Author: Luke-Jr 2012-05-29 15:18:54
Published on: 2012-05-29T15:18:54+00:00
In a conversation on May 29, 2012, Peter Vessenes discussed the implementation of miners modifying the coinbase. He stated that anything hard to implement would not be adopted by miners and that without his coinbaser branch, modifying the coinbase is difficult. Moreover, he suggested using a 20 byte keyhash instead of a full URL in the coinbase as there is a hard-limit of 100 bytes for the same. The owner can broadcast a full URI out-of-band using this keyhash. He also recommended that miners should use "MFR=" (Mining Fee Rules) as a prefix to the fixed-size keyhash. Additionally, he suggested that miners use https with a specified SSL keyhash in the URI. The destination may be a redirect or content delivery, and clients should follow the relevant HTTP specification.
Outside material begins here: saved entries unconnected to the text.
Lemma handle_link_thorough (rec : walker) (current : string) (l : link)
    (st st' : tstate) :
  thorough rec ->
  handle_link nodes links rec current l st = Return st' ->
  settles st st' /\ dealt_with current l st'.
Proof.
  intros Hrec. unfold handle_link.
  destruct (String.eqb (link_5 l) "CONDITIONING") eqn:Ec.
  { intros H. apply bind_Return in H as [m [Hm [= <-]]].
    apply handle_conditioning_link_reported in Hm as [Hk Hr];
      [|by apply String.eqb_eq].
    split; [|split; [unfold followed; rewrite Ec; discriminate | exact Hr]].
    split; [reflexivity|]. split; [exact Hk|]. intros x Hx Hx'. by destruct Hx'. }
  assert (Hc : link_5 l <> "CONDITIONING") by (by apply String.eqb_neq).
  destruct (String.eqb (link_5 l) "MODEL") eqn:Em.
  { apply String.eqb_eq in Em.
    destruct (get_record nodes (str_of_int (link_1 l))) as [source|] eqn:Hsrc.
    2:{ intros H. refine (thorough_step rec current l st _ st' Hrec _ _ _ H);
          [reflexivity | apply keeps_refl |].
        split; [no_parameter_clause|]. split; [|no_prompt_clause].
        intros s _ Hs. rewrite Hsrc in Hs. discriminate Hs. }
    destruct (mode_of source =? 0) eqn:Hmode.
    2:{ intros H. refine (thorough_step rec current l st _ st' Hrec _ _ _ H);
          [reflexivity | apply keeps_refl |].
        split; [no_parameter_clause|]. split; [|no_prompt_clause].
        intros s _ Hs Hm0. rewrite Hsrc in Hs. injection Hs as <-.
        rewrite Hm0 in Hmode. discriminate Hmode. }
    destruct (n_widgets_values source) as [[|w ws]|] eqn:Ew; cbn [default].
    1,3: (intros [= <-]; split; [apply settles_refl|];
          split;
          [ unfold followed; rewrite Ec, Hsrc, Hmode, Em; cbn [String.eqb];
            unfold has_widgets_values; rewrite Ew; discriminate |];
          split; [no_parameter_clause|]; split; [|no_prompt_clause];
          intros s _ Hs _ Hw; rewrite Hsrc in Hs; injection Hs as <-;
          unfold has_widgets_values in Hw; rewrite Ew in Hw; discriminate Hw).
    rewrite ensure_category_items. rewrite Em.
    assert (Hreport : forall (m : category_map) item items,
               m !! model_category source = Some items -> In item items ->
               f_node_id item = Some (str_of_int (link_1 l)) ->
               f_type item = Some "MODEL" ->
               reported current l m).
    { intros m item items Hi Hin Hid Hty.
      split; [no_parameter_clause|]. split; [|no_prompt_clause].
      intros s _ Hs _ _. rewrite Hsrc in Hs. injection Hs as <-.
      exists items, item. auto. }
    destruct (existsb _ _) eqn:Ex.
    - pose proof Ex as Ex'.
      apply existsb_default_nonempty in Ex' as [items Hitems].
      rewrite Hitems in Ex. cbn [default] in Ex.
      apply existsb_exists in Ex as [item [Hin Hv]].
      apply andb_true_iff in Hv as [Hid Hty].
      apply bool_decide_eq_true in Hid, Hty.
      rewrite (ensure_category_present _ _ _ Hitems).
      intros H. refine (thorough_step rec current l st _ st' Hrec _ _ _ H);
          [reflexivity | apply keeps_refl |].
      cbn [identified_inputs]. by eapply Hreport.
    - intros H. refine (thorough_step rec current l st _ st' Hrec _ _ _ H); [reflexivity | |].
      + cbn [identified_inputs]. apply append_finding_ensure_keeps.
      + cbn [identified_inputs].
        match goal with
        | |- reported _ _ (append_finding ?c ?x (ensure_category ?c ?m)) =>
            destruct (append_finding_In c x m) as (items & Hi & Hin);
            eapply (Hreport _ x items Hi Hin); reflexivity
        end. }
  assert (Hm : link_5 l <> "MODEL") by (by apply String.eqb_neq).
  destruct (str_in (link_5 l) parameter_link_types) eqn:Ep.
  2:{ intros H. refine (thorough_step rec current l st _ st' Hrec _ _ _ H);
          [reflexivity | apply keeps_refl |].
      split; [no_parameter_clause|]. split; [no_model_clause | no_prompt_clause]. }
  destruct (get_record nodes (str_of_int (link_1 l))) as [source|] eqn:Hsrc.
  2:{ intros H. refine (thorough_step rec current l st _ st' Hrec _ _ _ H);
          [reflexivity | apply keeps_refl |].
      split; [|split; [no_model_clause | no_prompt_clause]].
      intros s _ Hs. rewrite Hsrc in Hs. discriminate Hs. }
  destruct (mode_of source =? 0) eqn:Hmode.
  2:{ intros H. refine (thorough_step rec current l st _ st' Hrec _ _ _ H);
          [reflexivity | apply keeps_refl |].
      split; [|split; [no_model_clause | no_prompt_clause]].
      intros s _ Hs Hm0. rewrite Hsrc in Hs. injection Hs as <-.
      rewrite Hm0 in Hmode. discriminate Hmode. }
  destruct (has_widgets_values source) eqn:Hw.
  - intros H. refine (thorough_step rec current l st _ st' Hrec _ _ _ H); [reflexivity | |].
    + cbn [identified_inputs]. apply append_finding_ensure_keeps.
    + cbn [identified_inputs].
      split; [|split; [no_model_clause | no_prompt_clause]].
      intros s _ Hs _ _. rewrite Hsrc in Hs. injection Hs as <-.
      apply append_finding_In.
  - intros H. refine (thorough_step rec current l st _ st' Hrec _ _ _ H); [reflexivity | |].
    + cbn [identified_inputs]. apply keeps_refl.
    + cbn [identified_inputs].
      split; [|split; [no_model_clause | no_prompt_clause]].
      intros s _ Hs _ Hw'. rewrite Hsrc in Hs. injection Hs as <-.
      rewrite Hw' in Hw. discriminate Hw.
Qed.

Lemma links_loop_thorough (rec : walker) (current : string) (incoming : list link) :
  thorough rec ->
  forall st st',
    links_loop (handle_link nodes links rec current) incoming st = Return st' ->
    settles st st' /\ forall l, In l incoming -> dealt_with current l st'.
Proof.
  intros Hrec. induction incoming as [|l rest IH]; intros st st'; simpl.
  - intros [= <-]. split; [apply settles_refl | intros l []].
  - intros H. apply bind_Return in H as [st1 [H1 H]].
    apply handle_link_thorough in H1 as [Hs1 Hd1]; [|exact Hrec].
    apply IH in H as [Hs Hd].
    split; [by eapply settles_trans|].
    intros l' [<-|Hl']; [|by apply Hd].
    destruct Hs as (Hv & Hk & _). by eapply dealt_with_later.
Qed.

Lemma traverse_thorough (fuel : nat) : thorough (traverse nodes links fuel).
Proof.
  induction fuel as [|fuel IH]; intros id st st'; simpl; [discriminate|].
  case_bool_decide as Hvis; [intros [= <-]; split; [exact Hvis | apply settles_refl]|].
  assert (Hmark : forall m,
             keeps (identified_inputs st) m ->
             (forall node_data incoming l,
                 get_record nodes id = Some node_data ->
                 get_node_inputs_from_links id links = Return incoming ->
                 In l incoming -> False) ->
             id ∈ visited (TState ({[id]} ∪ visited st) m)
             /\ settles st (TState ({[id]} ∪ visited st) m)).
  { intros m Hk Hnone. cbn [visited identified_inputs].
    split; [set_solver|]. split; [set_solver|]. split; [exact Hk|].
    intros x Hx Hx'. assert (x = id) as -> by set_solver.
    intros node_data incoming l Hget Hinc Hl. by destruct (Hnone _ _ _ Hget Hinc Hl). }
  destruct (get_record nodes id) as [nd|] eqn:Hget.
  2:{ intros [= <-]. apply Hmark; [apply keeps_refl|]. intros ? ? ? [=]. }
  intros H. apply bind_Return in H as [inc [Hinc H]].
  destruct inc as [|l0 inc].
  - assert (Hnone : forall node_data incoming l,
               Some nd = Some node_data ->
               get_node_inputs_from_links id links = Return incoming ->
               In l incoming -> False).
    { intros ? incoming l _ Hinc'. rewrite Hinc in Hinc'. by injection Hinc' as <-. }
    destruct (_ && _); injection H as <-; cbn [visited identified_inputs];
      apply Hmark; auto using keeps_refl, append_finding_ensure_keeps.
  - apply links_loop_thorough in H as [(Hv & Hk & Hc) Hd]; [|exact IH].
    cbn [visited identified_inputs] in *.
    split; [set_solver|]. split; [set_solver|]. split; [exact Hk|].
    intros x Hx Hx'. destruct (decide (x = id)) as [->|Hne].
    + intros node_data incoming l _ Hinc' Hl.
      rewrite Hinc in Hinc'. injection Hinc' as <-. by apply Hd.
    + apply Hc; [exact Hx | set_solver].
Qed.

(** The nodes the traversal from [start] arrives at: [start], and the
    source of a followed link that enters a node already arrived at
    whose record is in the mapping and is not empty (at an empty record
    the traversal returns as it does at a missing one). *)
Inductive arrives_at (start : string) : string -> Prop :=
| arrives_at_start : arrives_at start start
| arrives_at_source (id : string) (node_data : node) (incoming : list link) (l : link) :
    arrives_at start id ->
    get_record nodes id = Some node_data ->
    get_node_inputs_from_links id links = Return incoming ->
    In l incoming ->
    followed l = true ->
    arrives_at start (str_of_int (link_1 l)).

Lemma traverse_deals_with_every_link (fuel : nat) (start : string) (st : tstate)
    (id : string) (node_data : node) (incoming : list link) (l : link) :
  traverse nodes links fuel start (TState ∅ ∅) = Return st ->
  arrives_at start id ->
  get_record nodes id = Some node_data ->
  get_node_inputs_from_links id links = Return incoming ->
  In l incoming ->
  reported id l (identified_inputs st).
Proof.
  intros Hrun Harr Hget Hinc Hl.
  apply traverse_thorough in Hrun as [Hstart (_ & _ & Hc)].
  assert (Hclosed : forall x, x ∈ visited st -> closed x st).
  { intros x Hx. apply Hc; [exact Hx | apply not_elem_of_empty]. }
  assert (Hvisited : id ∈ visited st).
  { clear Hget Hinc Hl. induction Harr as [|x nd inc l' _ IH Hget Hinc Hl Hf];
      [exact Hstart|].
    by apply (Hclosed x IH nd inc l' Hget Hinc Hl). }
  exact (proj2 (Hclosed id Hvisited node_data incoming l Hget Hinc Hl)).
Qed.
However, text/plain and text/html are not suitable for this purpose. Vessenes supported JSON as it includes extensibility, which allows miners to divide up their services according to their requirement. The document delivered must be in a JSON format dictionary and include 'min_fee,' 'pool_name,' and 'last_modified' fields; optional fields can be added over time. While the Service Level Agreement isn't binding, miners who implement it are expected to make a best effort attempt to follow it. Finally, Vessenes said that the canonical location for modified SLA would be the final destination URL from the redirects. The coinbase advertisement must be part of every coinbase mined by the miner, or there's no reliable way to prove which blocks are theirs.